■ **What you are asked to do**
Locate each line of the material that contains "PermAllow", then return it.

START Material provided

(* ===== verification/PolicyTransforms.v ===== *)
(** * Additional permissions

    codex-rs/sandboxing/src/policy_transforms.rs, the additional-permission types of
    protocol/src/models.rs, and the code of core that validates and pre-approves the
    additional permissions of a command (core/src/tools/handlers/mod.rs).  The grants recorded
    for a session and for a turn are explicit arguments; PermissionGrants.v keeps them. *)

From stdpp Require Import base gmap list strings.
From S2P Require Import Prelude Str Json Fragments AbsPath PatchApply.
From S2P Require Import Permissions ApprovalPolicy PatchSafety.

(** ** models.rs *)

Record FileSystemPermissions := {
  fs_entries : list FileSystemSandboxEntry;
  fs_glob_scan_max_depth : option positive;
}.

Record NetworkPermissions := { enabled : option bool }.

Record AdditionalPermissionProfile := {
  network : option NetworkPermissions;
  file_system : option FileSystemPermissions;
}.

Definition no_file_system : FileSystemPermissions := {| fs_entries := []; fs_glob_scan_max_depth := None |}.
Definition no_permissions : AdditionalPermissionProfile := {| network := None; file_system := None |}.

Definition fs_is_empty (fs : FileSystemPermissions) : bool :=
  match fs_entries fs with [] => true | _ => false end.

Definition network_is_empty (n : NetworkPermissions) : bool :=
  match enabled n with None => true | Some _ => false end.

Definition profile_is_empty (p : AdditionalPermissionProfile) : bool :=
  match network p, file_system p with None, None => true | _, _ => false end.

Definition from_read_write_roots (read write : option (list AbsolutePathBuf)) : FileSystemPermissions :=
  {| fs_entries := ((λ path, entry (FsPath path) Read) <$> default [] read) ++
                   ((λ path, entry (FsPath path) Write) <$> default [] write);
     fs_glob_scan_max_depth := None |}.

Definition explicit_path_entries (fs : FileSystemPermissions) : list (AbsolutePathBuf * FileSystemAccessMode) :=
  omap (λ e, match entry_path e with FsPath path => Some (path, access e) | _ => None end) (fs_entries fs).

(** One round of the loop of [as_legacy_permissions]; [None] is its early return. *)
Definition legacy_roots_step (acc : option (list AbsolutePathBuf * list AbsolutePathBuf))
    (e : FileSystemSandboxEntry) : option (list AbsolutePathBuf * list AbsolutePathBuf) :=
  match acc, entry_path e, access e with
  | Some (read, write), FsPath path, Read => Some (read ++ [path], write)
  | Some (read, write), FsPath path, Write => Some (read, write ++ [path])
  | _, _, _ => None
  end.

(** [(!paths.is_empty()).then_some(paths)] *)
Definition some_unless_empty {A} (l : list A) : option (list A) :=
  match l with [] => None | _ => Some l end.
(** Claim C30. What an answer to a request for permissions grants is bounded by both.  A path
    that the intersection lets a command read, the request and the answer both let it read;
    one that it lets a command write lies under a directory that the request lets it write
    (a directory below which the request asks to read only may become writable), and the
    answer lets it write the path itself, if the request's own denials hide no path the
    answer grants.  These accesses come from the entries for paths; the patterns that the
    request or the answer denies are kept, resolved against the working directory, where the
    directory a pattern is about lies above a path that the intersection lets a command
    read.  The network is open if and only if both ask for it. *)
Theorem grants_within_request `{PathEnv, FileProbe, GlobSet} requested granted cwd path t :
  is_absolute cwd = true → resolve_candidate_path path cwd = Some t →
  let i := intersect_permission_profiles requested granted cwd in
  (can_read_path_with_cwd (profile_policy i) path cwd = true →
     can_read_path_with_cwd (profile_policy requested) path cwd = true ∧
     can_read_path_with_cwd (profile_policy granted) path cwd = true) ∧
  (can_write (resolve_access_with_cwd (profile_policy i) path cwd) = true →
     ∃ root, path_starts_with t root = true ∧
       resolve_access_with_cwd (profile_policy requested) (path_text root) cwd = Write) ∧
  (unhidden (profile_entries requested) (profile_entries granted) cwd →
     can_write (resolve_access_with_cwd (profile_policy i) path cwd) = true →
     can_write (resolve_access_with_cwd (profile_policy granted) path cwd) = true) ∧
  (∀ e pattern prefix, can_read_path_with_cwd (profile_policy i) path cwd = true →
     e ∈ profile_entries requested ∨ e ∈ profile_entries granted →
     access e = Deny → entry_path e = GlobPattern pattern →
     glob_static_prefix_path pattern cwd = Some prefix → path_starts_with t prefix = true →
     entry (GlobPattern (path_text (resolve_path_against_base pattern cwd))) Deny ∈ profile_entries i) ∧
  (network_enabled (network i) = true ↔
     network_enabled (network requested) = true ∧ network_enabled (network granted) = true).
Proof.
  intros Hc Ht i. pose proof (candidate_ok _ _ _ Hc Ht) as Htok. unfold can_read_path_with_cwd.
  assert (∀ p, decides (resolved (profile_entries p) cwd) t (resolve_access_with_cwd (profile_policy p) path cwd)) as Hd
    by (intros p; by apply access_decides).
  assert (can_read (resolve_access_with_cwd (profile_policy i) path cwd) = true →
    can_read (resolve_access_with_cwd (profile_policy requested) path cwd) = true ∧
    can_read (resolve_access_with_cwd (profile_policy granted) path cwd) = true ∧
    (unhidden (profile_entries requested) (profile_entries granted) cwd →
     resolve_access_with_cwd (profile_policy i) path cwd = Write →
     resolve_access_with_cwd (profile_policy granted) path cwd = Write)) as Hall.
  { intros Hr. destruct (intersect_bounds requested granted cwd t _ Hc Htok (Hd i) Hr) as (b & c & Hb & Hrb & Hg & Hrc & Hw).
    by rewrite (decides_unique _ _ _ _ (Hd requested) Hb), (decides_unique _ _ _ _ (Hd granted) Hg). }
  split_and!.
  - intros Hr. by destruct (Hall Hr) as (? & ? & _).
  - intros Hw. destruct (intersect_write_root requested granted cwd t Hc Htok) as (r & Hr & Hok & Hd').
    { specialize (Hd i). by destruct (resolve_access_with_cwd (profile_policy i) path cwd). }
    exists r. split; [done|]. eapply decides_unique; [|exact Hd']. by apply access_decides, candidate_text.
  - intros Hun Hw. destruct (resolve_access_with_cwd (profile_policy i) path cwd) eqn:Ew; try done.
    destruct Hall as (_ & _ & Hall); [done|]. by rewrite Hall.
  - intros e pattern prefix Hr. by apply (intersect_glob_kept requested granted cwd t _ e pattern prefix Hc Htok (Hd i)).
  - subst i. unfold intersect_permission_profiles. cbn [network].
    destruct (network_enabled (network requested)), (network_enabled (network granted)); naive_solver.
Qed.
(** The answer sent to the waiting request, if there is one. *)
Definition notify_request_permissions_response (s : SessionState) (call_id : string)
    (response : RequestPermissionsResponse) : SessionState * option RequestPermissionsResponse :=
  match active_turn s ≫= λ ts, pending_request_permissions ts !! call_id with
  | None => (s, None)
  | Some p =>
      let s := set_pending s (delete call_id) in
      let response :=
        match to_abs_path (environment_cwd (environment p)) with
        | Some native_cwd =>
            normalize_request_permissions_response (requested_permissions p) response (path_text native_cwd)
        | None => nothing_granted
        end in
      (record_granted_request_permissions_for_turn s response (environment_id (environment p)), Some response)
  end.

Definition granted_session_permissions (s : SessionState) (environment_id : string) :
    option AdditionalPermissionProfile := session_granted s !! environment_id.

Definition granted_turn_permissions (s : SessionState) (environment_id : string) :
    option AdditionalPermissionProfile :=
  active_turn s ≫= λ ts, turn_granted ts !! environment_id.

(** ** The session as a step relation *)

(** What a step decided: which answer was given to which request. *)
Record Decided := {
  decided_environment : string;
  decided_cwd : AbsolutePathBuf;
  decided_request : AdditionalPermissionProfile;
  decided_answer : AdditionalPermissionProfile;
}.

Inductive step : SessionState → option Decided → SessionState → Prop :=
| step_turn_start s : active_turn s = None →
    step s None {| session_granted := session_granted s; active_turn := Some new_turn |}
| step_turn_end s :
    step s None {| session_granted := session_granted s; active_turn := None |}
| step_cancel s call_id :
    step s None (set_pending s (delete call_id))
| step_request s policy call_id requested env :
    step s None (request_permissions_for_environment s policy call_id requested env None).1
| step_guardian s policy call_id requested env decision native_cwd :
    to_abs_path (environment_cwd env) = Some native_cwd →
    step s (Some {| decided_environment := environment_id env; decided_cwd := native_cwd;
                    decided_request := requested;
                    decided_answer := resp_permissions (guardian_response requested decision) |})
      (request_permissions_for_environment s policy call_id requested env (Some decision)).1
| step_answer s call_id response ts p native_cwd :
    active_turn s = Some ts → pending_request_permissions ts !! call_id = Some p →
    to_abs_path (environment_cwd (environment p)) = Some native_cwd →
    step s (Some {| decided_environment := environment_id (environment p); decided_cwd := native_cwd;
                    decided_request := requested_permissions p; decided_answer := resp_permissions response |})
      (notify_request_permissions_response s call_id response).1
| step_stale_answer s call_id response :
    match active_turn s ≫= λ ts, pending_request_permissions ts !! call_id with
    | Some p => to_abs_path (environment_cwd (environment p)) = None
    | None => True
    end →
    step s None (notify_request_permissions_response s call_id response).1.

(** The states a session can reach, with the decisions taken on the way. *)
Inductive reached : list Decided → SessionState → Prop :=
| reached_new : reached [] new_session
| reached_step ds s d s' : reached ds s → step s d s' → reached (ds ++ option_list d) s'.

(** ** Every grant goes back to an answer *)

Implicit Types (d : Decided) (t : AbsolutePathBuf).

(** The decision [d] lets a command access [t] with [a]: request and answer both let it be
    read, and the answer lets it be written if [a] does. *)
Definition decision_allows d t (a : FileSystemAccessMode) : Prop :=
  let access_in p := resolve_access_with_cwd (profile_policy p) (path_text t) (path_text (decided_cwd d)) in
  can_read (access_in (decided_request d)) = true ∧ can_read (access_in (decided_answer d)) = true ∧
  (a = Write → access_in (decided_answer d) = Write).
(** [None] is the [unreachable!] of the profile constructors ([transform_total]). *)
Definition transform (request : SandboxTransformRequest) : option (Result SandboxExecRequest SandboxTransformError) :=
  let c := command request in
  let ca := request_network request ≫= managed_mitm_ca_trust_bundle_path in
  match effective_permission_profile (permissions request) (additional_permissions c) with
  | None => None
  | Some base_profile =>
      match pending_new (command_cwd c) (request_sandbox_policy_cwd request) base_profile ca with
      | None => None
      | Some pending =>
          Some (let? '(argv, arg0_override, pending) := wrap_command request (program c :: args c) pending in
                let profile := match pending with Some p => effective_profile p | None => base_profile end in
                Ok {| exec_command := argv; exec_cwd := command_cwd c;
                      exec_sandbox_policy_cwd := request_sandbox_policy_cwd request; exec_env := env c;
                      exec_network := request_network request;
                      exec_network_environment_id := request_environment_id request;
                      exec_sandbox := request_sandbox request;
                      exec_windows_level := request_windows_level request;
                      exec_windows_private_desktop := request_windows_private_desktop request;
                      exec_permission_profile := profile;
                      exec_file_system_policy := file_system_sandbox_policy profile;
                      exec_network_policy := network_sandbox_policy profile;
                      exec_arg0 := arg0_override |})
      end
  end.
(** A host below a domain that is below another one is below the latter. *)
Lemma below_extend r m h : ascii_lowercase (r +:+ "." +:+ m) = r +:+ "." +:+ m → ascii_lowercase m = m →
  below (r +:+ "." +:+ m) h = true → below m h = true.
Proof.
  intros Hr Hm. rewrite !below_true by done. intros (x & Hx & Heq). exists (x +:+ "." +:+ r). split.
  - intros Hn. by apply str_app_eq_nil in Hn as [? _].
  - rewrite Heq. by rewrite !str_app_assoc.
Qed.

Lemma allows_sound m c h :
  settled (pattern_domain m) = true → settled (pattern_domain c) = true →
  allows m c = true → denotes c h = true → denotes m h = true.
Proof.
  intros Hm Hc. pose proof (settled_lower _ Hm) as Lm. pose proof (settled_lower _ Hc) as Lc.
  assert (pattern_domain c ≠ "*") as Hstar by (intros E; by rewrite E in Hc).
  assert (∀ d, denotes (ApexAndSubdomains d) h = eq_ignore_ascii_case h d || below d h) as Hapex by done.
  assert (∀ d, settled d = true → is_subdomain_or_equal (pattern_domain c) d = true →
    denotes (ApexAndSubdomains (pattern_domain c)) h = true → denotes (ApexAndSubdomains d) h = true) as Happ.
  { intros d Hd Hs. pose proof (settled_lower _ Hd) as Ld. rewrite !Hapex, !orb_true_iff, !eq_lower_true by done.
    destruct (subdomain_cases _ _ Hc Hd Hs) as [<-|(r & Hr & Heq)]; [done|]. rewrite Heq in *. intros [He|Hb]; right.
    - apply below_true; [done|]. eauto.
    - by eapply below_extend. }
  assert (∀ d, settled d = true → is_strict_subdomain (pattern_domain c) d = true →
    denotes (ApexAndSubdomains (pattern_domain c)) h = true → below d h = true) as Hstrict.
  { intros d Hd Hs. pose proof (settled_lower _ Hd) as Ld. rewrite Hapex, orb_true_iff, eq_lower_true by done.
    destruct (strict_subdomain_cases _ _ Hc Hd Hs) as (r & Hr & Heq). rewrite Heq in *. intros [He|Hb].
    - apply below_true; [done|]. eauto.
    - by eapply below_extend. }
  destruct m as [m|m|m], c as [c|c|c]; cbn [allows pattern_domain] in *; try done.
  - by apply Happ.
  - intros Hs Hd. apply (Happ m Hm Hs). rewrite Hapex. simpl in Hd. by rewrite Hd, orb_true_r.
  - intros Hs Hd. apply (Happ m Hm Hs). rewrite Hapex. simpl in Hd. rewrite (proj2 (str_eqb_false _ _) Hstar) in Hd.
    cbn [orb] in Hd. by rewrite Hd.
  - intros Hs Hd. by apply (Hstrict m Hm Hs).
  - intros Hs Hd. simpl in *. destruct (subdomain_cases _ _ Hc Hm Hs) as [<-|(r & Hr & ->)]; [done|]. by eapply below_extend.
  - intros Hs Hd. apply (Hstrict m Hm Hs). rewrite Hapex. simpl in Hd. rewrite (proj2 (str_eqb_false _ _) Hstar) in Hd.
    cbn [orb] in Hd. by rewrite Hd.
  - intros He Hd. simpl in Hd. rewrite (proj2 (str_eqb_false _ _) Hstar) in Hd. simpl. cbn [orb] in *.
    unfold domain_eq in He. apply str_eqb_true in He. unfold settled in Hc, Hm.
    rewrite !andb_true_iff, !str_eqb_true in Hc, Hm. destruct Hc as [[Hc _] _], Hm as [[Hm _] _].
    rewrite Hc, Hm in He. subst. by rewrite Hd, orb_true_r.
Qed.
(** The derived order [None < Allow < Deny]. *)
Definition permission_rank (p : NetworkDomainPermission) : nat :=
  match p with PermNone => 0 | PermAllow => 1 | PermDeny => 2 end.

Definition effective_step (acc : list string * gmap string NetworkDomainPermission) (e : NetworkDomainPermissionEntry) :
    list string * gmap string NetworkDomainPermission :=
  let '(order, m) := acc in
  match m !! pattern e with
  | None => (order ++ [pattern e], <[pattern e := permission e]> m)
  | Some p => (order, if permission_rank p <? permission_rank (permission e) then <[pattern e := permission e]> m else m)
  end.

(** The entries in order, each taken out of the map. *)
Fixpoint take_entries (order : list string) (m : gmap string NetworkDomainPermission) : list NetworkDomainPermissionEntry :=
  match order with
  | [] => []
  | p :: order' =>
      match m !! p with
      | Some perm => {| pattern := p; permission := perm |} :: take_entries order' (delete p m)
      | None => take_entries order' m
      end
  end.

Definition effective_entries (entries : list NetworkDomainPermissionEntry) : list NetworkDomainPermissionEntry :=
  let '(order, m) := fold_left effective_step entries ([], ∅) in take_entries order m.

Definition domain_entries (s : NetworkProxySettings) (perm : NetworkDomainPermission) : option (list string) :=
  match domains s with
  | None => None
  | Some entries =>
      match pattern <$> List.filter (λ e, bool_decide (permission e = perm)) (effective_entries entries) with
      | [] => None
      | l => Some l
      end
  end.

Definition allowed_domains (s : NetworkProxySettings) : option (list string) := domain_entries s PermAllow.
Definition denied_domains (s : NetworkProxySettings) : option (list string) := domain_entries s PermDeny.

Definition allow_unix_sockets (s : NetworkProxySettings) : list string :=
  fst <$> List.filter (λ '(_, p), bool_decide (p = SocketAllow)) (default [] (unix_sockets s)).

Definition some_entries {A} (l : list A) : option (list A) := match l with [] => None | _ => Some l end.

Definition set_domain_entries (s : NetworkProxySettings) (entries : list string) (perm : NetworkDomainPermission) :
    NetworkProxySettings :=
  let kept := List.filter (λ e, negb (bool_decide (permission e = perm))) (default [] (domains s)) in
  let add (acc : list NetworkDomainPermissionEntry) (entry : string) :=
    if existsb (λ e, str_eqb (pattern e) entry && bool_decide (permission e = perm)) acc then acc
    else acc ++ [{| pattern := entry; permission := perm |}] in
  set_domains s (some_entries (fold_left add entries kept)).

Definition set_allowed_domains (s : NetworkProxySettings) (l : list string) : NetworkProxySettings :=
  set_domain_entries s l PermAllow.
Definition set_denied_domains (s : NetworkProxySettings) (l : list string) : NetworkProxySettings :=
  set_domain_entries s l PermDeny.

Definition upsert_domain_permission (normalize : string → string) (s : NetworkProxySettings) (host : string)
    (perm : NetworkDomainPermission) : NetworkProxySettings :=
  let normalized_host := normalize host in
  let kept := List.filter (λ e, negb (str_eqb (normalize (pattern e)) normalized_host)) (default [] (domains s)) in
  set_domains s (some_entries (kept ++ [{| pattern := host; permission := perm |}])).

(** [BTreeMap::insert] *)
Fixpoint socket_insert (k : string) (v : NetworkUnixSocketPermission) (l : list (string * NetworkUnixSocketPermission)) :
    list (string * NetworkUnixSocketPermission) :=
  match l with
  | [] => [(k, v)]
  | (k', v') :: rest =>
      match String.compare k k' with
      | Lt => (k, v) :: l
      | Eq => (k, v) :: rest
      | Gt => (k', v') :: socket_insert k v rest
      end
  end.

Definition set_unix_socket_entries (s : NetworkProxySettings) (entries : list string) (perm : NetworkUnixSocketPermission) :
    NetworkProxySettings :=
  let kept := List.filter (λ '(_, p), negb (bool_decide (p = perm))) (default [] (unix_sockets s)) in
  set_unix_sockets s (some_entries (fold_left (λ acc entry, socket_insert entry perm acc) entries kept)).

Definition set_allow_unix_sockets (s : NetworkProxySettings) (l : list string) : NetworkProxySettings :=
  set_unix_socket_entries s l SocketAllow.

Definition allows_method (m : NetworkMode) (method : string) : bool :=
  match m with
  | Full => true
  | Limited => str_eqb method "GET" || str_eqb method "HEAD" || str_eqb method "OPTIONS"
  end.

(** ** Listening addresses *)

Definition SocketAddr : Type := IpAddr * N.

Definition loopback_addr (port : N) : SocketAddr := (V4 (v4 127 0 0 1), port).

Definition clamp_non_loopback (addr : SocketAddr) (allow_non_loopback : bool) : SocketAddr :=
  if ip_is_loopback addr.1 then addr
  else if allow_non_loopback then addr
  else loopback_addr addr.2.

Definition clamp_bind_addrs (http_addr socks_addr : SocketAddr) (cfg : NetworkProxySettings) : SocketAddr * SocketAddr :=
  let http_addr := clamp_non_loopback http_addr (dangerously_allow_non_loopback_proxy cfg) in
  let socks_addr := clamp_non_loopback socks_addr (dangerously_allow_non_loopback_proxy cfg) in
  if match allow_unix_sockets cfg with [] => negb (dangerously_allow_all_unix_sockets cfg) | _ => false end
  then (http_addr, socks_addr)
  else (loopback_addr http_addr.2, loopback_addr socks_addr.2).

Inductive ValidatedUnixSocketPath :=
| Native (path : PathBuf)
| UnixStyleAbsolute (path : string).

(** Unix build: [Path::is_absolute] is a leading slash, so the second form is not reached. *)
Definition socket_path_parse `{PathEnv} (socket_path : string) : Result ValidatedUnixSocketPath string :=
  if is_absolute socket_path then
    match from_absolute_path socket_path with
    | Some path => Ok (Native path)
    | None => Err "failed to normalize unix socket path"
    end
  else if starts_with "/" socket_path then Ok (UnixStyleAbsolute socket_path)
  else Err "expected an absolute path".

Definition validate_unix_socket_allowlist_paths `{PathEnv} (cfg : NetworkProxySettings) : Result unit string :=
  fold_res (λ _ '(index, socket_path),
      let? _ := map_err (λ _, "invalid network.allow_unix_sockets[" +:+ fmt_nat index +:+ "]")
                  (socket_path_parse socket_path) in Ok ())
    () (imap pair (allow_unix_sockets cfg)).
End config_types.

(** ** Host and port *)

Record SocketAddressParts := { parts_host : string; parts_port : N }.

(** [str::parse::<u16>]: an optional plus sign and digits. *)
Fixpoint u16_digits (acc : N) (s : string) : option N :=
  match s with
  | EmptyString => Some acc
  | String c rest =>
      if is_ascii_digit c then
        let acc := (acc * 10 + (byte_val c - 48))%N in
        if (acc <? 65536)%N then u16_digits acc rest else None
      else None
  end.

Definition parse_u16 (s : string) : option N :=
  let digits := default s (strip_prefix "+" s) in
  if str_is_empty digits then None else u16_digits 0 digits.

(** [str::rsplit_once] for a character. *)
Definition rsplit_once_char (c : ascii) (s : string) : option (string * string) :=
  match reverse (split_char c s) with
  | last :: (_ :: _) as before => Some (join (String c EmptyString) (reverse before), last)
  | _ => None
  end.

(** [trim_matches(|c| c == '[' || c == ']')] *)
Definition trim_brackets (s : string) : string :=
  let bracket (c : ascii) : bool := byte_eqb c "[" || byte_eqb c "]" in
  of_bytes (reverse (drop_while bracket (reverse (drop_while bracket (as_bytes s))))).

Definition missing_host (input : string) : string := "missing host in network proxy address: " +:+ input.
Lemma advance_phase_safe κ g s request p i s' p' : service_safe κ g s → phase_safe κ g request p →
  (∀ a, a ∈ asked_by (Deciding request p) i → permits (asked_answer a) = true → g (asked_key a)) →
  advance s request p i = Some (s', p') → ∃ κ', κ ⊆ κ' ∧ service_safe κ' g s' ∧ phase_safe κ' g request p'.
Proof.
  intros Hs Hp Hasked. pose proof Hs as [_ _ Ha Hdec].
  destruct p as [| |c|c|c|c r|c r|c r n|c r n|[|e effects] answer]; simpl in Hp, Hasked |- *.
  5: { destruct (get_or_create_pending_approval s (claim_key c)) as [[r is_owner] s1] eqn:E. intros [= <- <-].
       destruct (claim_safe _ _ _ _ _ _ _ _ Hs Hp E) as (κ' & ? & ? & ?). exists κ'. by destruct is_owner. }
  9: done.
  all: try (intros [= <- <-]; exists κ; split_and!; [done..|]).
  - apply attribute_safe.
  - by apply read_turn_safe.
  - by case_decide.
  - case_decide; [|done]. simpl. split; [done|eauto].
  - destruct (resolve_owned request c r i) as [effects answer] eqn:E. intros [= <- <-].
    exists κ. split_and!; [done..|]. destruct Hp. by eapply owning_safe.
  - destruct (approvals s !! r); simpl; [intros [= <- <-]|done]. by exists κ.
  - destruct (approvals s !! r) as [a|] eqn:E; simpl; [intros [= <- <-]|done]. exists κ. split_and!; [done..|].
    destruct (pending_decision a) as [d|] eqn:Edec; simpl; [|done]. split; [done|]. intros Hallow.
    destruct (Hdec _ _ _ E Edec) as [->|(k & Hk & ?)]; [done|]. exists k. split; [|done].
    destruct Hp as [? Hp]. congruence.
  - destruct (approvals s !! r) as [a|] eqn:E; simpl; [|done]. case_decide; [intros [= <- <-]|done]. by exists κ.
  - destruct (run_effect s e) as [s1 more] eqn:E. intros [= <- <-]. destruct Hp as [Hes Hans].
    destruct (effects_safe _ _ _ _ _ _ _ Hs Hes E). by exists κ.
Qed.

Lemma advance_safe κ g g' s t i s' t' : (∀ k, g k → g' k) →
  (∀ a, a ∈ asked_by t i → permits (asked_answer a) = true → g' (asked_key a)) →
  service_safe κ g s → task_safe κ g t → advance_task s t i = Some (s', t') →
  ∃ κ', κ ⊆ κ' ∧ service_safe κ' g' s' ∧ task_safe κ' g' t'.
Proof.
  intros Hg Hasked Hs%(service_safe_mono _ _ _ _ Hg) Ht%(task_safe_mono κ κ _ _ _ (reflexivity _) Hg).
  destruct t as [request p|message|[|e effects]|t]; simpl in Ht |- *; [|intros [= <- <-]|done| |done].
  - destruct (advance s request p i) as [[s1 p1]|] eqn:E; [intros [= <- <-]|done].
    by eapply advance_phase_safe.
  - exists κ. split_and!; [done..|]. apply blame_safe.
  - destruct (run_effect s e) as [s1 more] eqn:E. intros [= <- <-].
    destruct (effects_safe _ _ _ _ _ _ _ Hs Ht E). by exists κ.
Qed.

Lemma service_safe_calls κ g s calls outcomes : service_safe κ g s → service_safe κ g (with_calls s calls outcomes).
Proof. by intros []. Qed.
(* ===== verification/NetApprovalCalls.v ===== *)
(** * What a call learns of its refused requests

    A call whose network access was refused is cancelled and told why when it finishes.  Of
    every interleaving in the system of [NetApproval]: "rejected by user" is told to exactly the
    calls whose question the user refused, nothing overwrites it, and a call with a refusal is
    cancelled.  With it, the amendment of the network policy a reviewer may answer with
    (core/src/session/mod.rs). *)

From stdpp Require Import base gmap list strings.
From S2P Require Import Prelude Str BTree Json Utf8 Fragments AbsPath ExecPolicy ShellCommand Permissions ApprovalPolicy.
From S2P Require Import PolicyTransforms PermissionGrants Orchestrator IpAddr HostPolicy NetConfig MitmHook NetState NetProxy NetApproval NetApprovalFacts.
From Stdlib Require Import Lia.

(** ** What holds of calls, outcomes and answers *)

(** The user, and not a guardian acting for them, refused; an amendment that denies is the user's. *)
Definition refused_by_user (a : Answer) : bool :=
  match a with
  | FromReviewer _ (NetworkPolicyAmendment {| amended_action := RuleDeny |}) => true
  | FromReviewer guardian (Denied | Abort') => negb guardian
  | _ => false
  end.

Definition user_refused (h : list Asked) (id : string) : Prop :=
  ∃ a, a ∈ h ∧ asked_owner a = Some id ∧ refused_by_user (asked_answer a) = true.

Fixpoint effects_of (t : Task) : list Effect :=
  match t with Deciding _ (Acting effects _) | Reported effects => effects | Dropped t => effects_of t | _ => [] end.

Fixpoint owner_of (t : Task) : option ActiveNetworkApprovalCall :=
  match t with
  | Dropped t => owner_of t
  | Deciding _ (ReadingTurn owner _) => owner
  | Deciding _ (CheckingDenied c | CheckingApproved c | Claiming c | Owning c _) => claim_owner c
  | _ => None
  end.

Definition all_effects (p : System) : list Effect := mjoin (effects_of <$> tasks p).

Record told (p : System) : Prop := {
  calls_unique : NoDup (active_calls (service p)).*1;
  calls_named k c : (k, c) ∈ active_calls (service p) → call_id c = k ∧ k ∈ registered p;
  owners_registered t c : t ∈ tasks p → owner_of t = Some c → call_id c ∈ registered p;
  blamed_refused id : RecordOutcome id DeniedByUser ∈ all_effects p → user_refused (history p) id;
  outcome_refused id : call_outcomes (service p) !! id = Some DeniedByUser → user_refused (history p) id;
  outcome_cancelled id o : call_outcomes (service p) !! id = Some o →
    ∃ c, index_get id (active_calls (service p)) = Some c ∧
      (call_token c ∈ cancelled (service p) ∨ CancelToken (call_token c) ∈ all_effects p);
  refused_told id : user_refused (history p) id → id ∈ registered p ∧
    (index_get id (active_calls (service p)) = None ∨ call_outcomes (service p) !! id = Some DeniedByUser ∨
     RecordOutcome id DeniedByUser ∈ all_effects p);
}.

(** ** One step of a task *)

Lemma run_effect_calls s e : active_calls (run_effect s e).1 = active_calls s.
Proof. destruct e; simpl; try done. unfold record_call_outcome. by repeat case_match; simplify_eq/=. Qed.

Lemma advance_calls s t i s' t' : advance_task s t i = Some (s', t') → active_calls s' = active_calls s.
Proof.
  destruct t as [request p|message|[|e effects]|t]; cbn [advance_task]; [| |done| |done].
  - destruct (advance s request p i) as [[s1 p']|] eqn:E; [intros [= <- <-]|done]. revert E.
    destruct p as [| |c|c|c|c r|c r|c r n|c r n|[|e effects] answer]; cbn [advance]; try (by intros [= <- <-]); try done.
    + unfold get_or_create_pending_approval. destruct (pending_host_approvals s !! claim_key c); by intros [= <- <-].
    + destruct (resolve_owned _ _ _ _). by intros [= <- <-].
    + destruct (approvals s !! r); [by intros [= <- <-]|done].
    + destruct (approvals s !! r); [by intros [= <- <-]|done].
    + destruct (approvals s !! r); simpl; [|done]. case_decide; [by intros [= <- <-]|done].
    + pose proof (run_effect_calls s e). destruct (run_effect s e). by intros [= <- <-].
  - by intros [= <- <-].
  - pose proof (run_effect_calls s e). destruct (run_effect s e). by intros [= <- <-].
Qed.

END Material provided

■ **Completed exercise**
  match p with PermNone => 0 | PermAllow => 1 | PermDeny => 2 end.
Definition allowed_domains (s : NetworkProxySettings) : option (list string) := domain_entries s PermAllow.
  set_domain_entries s l PermAllow.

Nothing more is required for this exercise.